| Toxicity of Tungsten Carbide and Cobalt-Doped Tungsten Carbide Nanoparticles in Mammalian Cells in Vitro Susanne Bastian,1* Wibke Busch,2* Dana Kühnel,2* Armin Springer,3* Tobias Meißner,4* Roland Holke,4* Stefan Scholz,2 Maria Iwe,1 Wolfgang Pompe,3 Michael Gelinsky,3 Annegret Potthoff,4 Volkmar Richter,4** Chrysanthy Ikonomidou,1** and Kristin Schirmer2,5** 1Department of Pediatric Neurology, University Children’s Hospital Carl Gustav Carus, University of Technology Dresden, Dresden, Germany; 2Department of Cell Toxicology, UFZ-Helmholtz Centre for Environmental Research, Leipzig, Germany; 3Max Bergmann Center of Biomaterials, Institute of Materials Science, University of Technology Dresden, Dresden, Germany; 4Fraunhofer Institute for Ceramic Technologies and Systems, Dresden, Germany; 5Eawag, Swiss Federal Institute of Aquatic Science and Technology, Dübendorf, Switzerland Abstract
Background: Tungsten carbide nanoparticles are being explored for their use in the manufacture of hard metals.
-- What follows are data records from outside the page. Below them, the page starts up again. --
(** Statements that leave the graph and the other workers alone. *)
Definition aside (id : nat) (w w' : MigState) : Prop :=
  mg_local w = mg_local w' /\ (forall j, j <> id -> mg_workers w' !! j = mg_workers w !! j) /\
  (forall task flag items i, sending w' id task flag items i -> sending w id task flag items i) /\ forall x, x ∈ mg_sent w -> x ∈ mg_sent w'.
#[local] Instance aside_pre id : PreOrder (aside id).
Proof using Type.
  split; [by intros w|]. intros w1 w2 w3 (H12 & W12 & F12 & S12) (H23 & W23 & F23 & S23). split_and!; [congruence| |auto|auto].
  intros j Hj. by rewrite W23, W12.
Qed.
Lemma aside_keeps id w w' : aside id w w' -> keeps_but id w w'.
Proof using Type.
  intros (Hl & Hw & Hf & Hs) Hok. rewrite <- Hl. split_and!; [done|done|done|done|]. intros k p [H|[(j & Hj & H)|H]].
  - left. by rewrite <- Hl.
  - right. left. exists j. split; [done|]. unfold flying, sending in *. by rewrite Hw.
  - right. right. destruct H as (addr & items & Hin & Hp). exists addr, items. auto.
Qed.
Lemma moves_aside {A} id (m : W A) : moves (aside id) m -> moves (keeps_but id) m.
Proof using Type. intros H s a s' E. by eapply aside_keeps, H. Qed.
(* ===== verification/TransferThms.v ===== *)
(** Theorems on the transfer: a report is answered and counted whatever it
    holds, unless it waits for room in the Kafka channel; what ends the pusher to
    Prometheus and the reader of the channel; the items a graph and a judge are
    sent are well formed and aligned, each goes to the queue of its own node in
    order, and the counters of poly strategies are compared with the first point
    ever seen. *)
From S2P Require Export Transfer.
Local Open Scope string_scope.

(** * A wired transfer *)

(** The rings only name nodes of the clusters, for which there is a queue. *)
Record wired (cfg : TConfig) (rings : Rings) (s : TransState) : Prop := {
  w_min : (0 < tc_MinStep cfg < 2 ^ 62)%Z;
  w_judge : forall k node, JudgeNodeRing rings k = Some node -> is_Some (tr_Judge s !! node);
  w_poly : forall k node, PolyNodeRing rings k = Some node -> is_Some (tr_Poly s !! node);
  w_graph : forall k node, GraphNodeRing rings k = Some node -> exists addrs, tc_ClusterList cfg !! node = Some addrs /\
    forall addr, addr ∈ addrs -> is_Some (tr_Graph s !! (node ++s addr));
  w_tsdb : tc_Tsdb cfg = true -> is_Some (tr_Tsdb s) }.

(** * What a good value is *)

Definition known_type (t : string) : Prop := t = T_GAUGE \/ t = T_COUNTER \/ t = T_DERIVE.
#[export] Instance known_type_dec t : Decision (known_type t).
Proof. unfold known_type. apply _. Defined.

(** A value with a number, or a text that [strconv.ParseFloat] reads. *)
Definition numeric (v : value) : Prop :=
  match v with VString t => is_Some (ParseFloat t) | VFloat _ | VInt _ => True | VOther => False end.
#[export] Instance numeric_dec v : Decision (numeric v).
Proof. destruct v; cbn; apply _. Defined.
To develop nanoparticles for broad applications, potential risks to human health and the environment should be evaluated and taken into consideration. Objective: We aimed to assess the toxicity of well-characterized tungsten carbide (WC) and cobalt-doped tungsten carbide (WC-Co) nanoparticle suspensions in an array of mammalian cells. Methods: We examined acute toxicity of WC and of WC-Co (10% weight content Co) nanoparticles in different human cell lines (lung, skin, and colon) as well as in rat neuronal and glial cells (i.e., primary neuronal and astroglial cultures and the oligodendrocyte precursor cell line OLN-93) . Furthermore, using electron microscopy, we assessed whether nanoparticles can be taken up by living cells. We chose these in vitro systems in order to evaluate for potential toxicity of the nanoparticles in different mammalian organs (i.e., lung, skin, intestine, and brain) . Results: Chemical–physical characterization confirmed that WC as well as WC-Co nanoparticles with a mean particle size of 145 nm form stable suspensions in serum-containing cell culture media. WC nanoparticles were not acutely toxic to the studied cell lines. However, cytotoxicity became apparent when particles were doped with Co. The most sensitive were astrocytes and colon epithelial cells. Cytotoxicity of WC-Co nanoparticles was higher than expected based on the ionic Co content of the particles. Analysis by electron microscopy demonstrated presence of WC nanoparticles within mammalian cells. Conclusions: Our findings demonstrate that doping of WC nanoparticles with Co markedly increases their cytotoxic effect and that the presence of WC-Co in particulate form is essential to elicit this combinatorial effect. Key words: cellular uptake, cobalt doping, cobalt salt, human cell cultures, in vitro, nanoparticle behavior, toxicity, tungsten carbide nanoparticles. Environ Health Perspect 117:530–536 (2009) . doi:10.1289/ehp.0800121 available via http://dx.doi.org/ [Online 1 December 2008]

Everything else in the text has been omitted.